Yesterday afternoon, I went to the Portobello Baths for a sauna, steam and swim.  When I came out, it felt like pure autumn had finally arrived in Scotland.  The lights along the promenade and the grey cast of the sea and beach... it made me think of older times, but it was lovely.


Wed, 17 October 2007 - 'Something' on at The Bongo Club tonight.  I saw a poster or flyer a few days ago and thought, 'I might go to that,' but as it is, I can't exactly remember what it is or who is playing.  Names I've never heard before..  Several bands doing something.  But if you look it up, you might like it. It sounded like something worth seeing... a few days ago.


[The odd thing.  When you live in a place for a few years and become a part of, or simply, 'follow',  the local scene, you'll discover that every year and a half, the names of the bands making the rounds changes completely.  Bands that were throwing down the gauntlet 3 years ago are now simply 'vanished' from the scene.  Didn't make it or are still trying under a new monniker.  You'd have to be completely tenacious, completely 'interested', or have absolutely NO OTHER LIFE!!! to follow the travails of local attemptees, as they strut and stumble across the poorly lit stages of Bannerman's and Henry's Cellar Bar.  The Subway and wherever else they can book a gig.]

Tues 16 Oct 2007  MGCK Music    I am having a love affair with my camera...

Pure and simple.  It's my newest personal obsession AND at the same time, I make an occasional living from it.

"Photography is a major force in explaining man to man."
Edward Steichen

[or woman to anyone.]


- Homage to Catalunya

[all photographs on this page by Oct 2007 Electra / James Miller]

second week of October 2007  MGCK Music    Notes on last days in heaven...

We passed a day in Girona (the capital of...uh... GIRONA) and enjoyed the maze of narrow winding, angular streets leading up to the Cathedral and Roman wall encircling the city.  

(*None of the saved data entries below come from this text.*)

(** The variables the pointer arguments of the functions point to. *)
Record cache_info := mk_cinfo { wt_enable : Z; cache_inhibit : Z; coherency : Z }.

Definition mas2_bit (tlb : ppcmas_tlb_t) (shift : Z) : Z := Z.land (Z.shiftr (mas2 tlb) shift) 1.

Definition mmubooke206_get_info (ctx : mmu_ctx_t) (address rw access_type real_access_type : Z)
    (info : cache_info) : P (Z * mmu_ctx_t * cache_info) :=
  ways ← gets tlb_ways;
  r ← booke206_loop ways HWADDR_NONE ctx address rw access_type 0;
  let '(ret, raddr, ctx, tlb) := r in
  env ← gets id;
  match tlb with
  | Some tlb =>
      if 0 <=? ret then
        let enabled := if real_access_type =? ACCESS_CODE
                       then bit_any (spr env SPR_Exxx_L1CSR1) L1CSR1_ICE
                       else bit_any (spr env SPR_Exxx_L1CSR0) L1CSR0_DCE in
        mret (ret, set_raddr ctx raddr,
              mk_cinfo (mas2_bit tlb MAS2_W_SHIFT)
                (if enabled then mas2_bit tlb MAS2_I_SHIFT else 1) (mas2_bit tlb MAS2_M_SHIFT))
      else mret (ret, ctx, info)
  | None => mret (ret, ctx, info)
  end.

Definition qem_ppc_get_info_addr_mem_trace_internal (ctx : mmu_ctx_t)
    (eaddr rw access_type real_access_type : Z) (info : cache_info) : P (Z * mmu_ctx_t * cache_info) :=
  let keep (m : P (Z * mmu_ctx_t)) := r ← m; mret (r.1, r.2, info) in
  env ← gets id;
  let real := real_mode env access_type in
  match mmu_model env with
  | POWERPC_MMU_SOFT_6xx | POWERPC_MMU_SOFT_74xx =>
      keep (if real then check_physical ctx eaddr rw
            else
              n ← gets nb_BATs;
              r ← (if (n =? 0)%nat then mret (-1, ctx) else get_bat_6xx_tlb ctx eaddr rw access_type);
              let '(ret, ctx) := r in
              if ret <? 0 then get_segment_6xx_tlb ctx eaddr rw access_type else mret (ret, ctx))
  | POWERPC_MMU_SOFT_4xx | POWERPC_MMU_SOFT_4xx_Z =>
      keep (if real then check_physical ctx eaddr rw
            else mmu40x_get_physical_address ctx eaddr rw access_type)
  | POWERPC_MMU_BOOKE => keep (mmubooke_get_physical_address ctx eaddr rw access_type)
  | POWERPC_MMU_BOOKE206 =>
      mmubooke206_get_info ctx eaddr rw access_type real_access_type info
  | POWERPC_MMU_REAL =>
      if real then r ← check_physical ctx eaddr rw; mret (-1, r.2, info) else abort_
  | _ => abort_
  end.

Section ppc.
Context (cfg : config).

Let d : trace_def := def_of cfg.

(** [ctx0] and [wt0] are the uninitialised variables of the caller; [-1] is that of a
    [target_ulong]. *)
Definition qem_ppc_get_info_addr_mem_trace (ctx0 : mmu_ctx_t) (wt0 addr real_access_type : Z)
    : P (Z * cache_info) :=
  let info := mk_cinfo wt0 (-1) (-1) in
  let found ctx := if QEM_TRACE_PHYSICAL_ADDRESS cfg then u32 (raddr ctx) else addr in
  r ← qem_ppc_get_info_addr_mem_trace_internal ctx0 addr 0 ACCESS_INT real_access_type info;
  let '(ret, ctx, info) := r in
  if ret =? 0 then mret (found ctx, info)
  else
    r ← qem_ppc_get_info_addr_mem_trace_internal ctx addr 0 ACCESS_CODE real_access_type info;
    let '(ret, ctx, info) := r in
    if ret =? 0 then mret (found ctx, info) else mret (u32 (-1), info).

My sister studied Medieval History at the University and so took us on a tour of its beautiful new buildings.  We lunched in the square and walked along the river.  I had toured this town last summer with Nance and we had a wonderful day , but did not go so high up on the city walls.  Yes, Girona is a beautiful example of pura Catalana and now that we are back in Edinburgh, suddenly I am assailed with images of GIRONA everywhere.  There is a new 'CANON' camera ad that uses a main bridge into the city as a lure to buy a new EOS 400D Digital. [I'll stick with my new Fuji, which, unfortunately, I haven't quite mastered yet.  Using the wrong light readings for absolutely mundane daylight photos.]  

And so, there are too many images from our remaining days in Catalunya.  The incredible evenings by the pool in Madremanya,  listening to larks and jays in the trees, watching the passage of huge clouds on their journey to another sunset. 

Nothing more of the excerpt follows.